>>

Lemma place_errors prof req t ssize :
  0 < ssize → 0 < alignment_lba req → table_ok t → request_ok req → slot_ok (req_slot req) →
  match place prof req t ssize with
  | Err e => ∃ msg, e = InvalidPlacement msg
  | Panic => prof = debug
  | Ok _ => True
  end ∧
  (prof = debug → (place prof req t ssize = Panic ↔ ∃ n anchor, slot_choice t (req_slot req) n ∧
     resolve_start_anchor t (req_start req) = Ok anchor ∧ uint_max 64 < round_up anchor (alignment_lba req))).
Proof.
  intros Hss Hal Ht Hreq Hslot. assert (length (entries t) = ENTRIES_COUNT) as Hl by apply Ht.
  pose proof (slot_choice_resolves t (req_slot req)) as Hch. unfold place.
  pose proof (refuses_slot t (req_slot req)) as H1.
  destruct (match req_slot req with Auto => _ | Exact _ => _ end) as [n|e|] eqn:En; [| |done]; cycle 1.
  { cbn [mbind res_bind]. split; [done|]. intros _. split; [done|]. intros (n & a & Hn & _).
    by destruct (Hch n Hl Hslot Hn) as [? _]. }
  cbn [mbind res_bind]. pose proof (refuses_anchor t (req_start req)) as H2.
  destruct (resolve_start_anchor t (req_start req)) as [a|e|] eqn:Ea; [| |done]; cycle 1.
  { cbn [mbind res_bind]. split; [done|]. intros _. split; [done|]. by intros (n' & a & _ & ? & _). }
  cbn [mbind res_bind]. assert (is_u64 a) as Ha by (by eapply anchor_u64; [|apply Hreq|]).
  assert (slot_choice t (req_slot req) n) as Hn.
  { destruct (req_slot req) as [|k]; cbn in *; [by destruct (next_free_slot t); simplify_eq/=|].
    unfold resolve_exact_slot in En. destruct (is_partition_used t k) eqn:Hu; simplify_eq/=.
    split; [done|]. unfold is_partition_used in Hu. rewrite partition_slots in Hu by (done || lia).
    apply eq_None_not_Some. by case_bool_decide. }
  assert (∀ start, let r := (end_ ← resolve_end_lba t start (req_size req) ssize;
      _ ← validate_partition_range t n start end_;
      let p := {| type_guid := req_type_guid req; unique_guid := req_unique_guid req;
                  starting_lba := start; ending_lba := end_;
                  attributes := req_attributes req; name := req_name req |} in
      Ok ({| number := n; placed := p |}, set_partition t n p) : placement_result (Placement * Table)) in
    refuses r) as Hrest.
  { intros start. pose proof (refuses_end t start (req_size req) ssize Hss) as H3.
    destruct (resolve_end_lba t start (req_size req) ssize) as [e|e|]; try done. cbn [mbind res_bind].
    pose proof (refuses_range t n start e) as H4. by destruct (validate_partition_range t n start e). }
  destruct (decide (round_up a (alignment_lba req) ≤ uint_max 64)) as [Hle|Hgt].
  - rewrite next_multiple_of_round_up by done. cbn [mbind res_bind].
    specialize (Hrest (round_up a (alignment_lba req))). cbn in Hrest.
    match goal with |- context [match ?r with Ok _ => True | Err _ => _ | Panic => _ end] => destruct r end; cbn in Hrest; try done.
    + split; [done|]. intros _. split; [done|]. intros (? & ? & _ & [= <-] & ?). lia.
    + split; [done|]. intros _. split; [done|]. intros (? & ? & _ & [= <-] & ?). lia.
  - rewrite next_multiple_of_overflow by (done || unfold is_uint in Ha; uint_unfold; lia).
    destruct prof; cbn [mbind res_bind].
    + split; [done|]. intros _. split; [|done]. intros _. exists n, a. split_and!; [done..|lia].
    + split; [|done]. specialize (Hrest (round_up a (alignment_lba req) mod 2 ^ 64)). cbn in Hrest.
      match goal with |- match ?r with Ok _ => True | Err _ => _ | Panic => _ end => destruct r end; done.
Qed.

<<

DIRECTIONS: Nothing but the lines from the one containing "specialize (Hrest (round_up a (alignment_lba req)))." through the last line of the material should be returned, each exactly as written, both ends included.

RESPONSE BELOW:
    specialize (Hrest (round_up a (alignment_lba req))). cbn in Hrest.
    match goal with |- context [match ?r with Ok _ => True | Err _ => _ | Panic => _ end] => destruct r end; cbn in Hrest; try done.
    + split; [done|]. intros _. split; [done|]. intros (? & ? & _ & [= <-] & ?). lia.
    + split; [done|]. intros _. split; [done|]. intros (? & ? & _ & [= <-] & ?). lia.
  - rewrite next_multiple_of_overflow by (done || unfold is_uint in Ha; uint_unfold; lia).
    destruct prof; cbn [mbind res_bind].
    + split; [done|]. intros _. split; [|done]. intros _. exists n, a. split_and!; [done..|lia].
    + split; [|done]. specialize (Hrest (round_up a (alignment_lba req) mod 2 ^ 64)). cbn in Hrest.
      match goal with |- match ?r with Ok _ => True | Err _ => _ | Panic => _ end => destruct r end; done.
Qed.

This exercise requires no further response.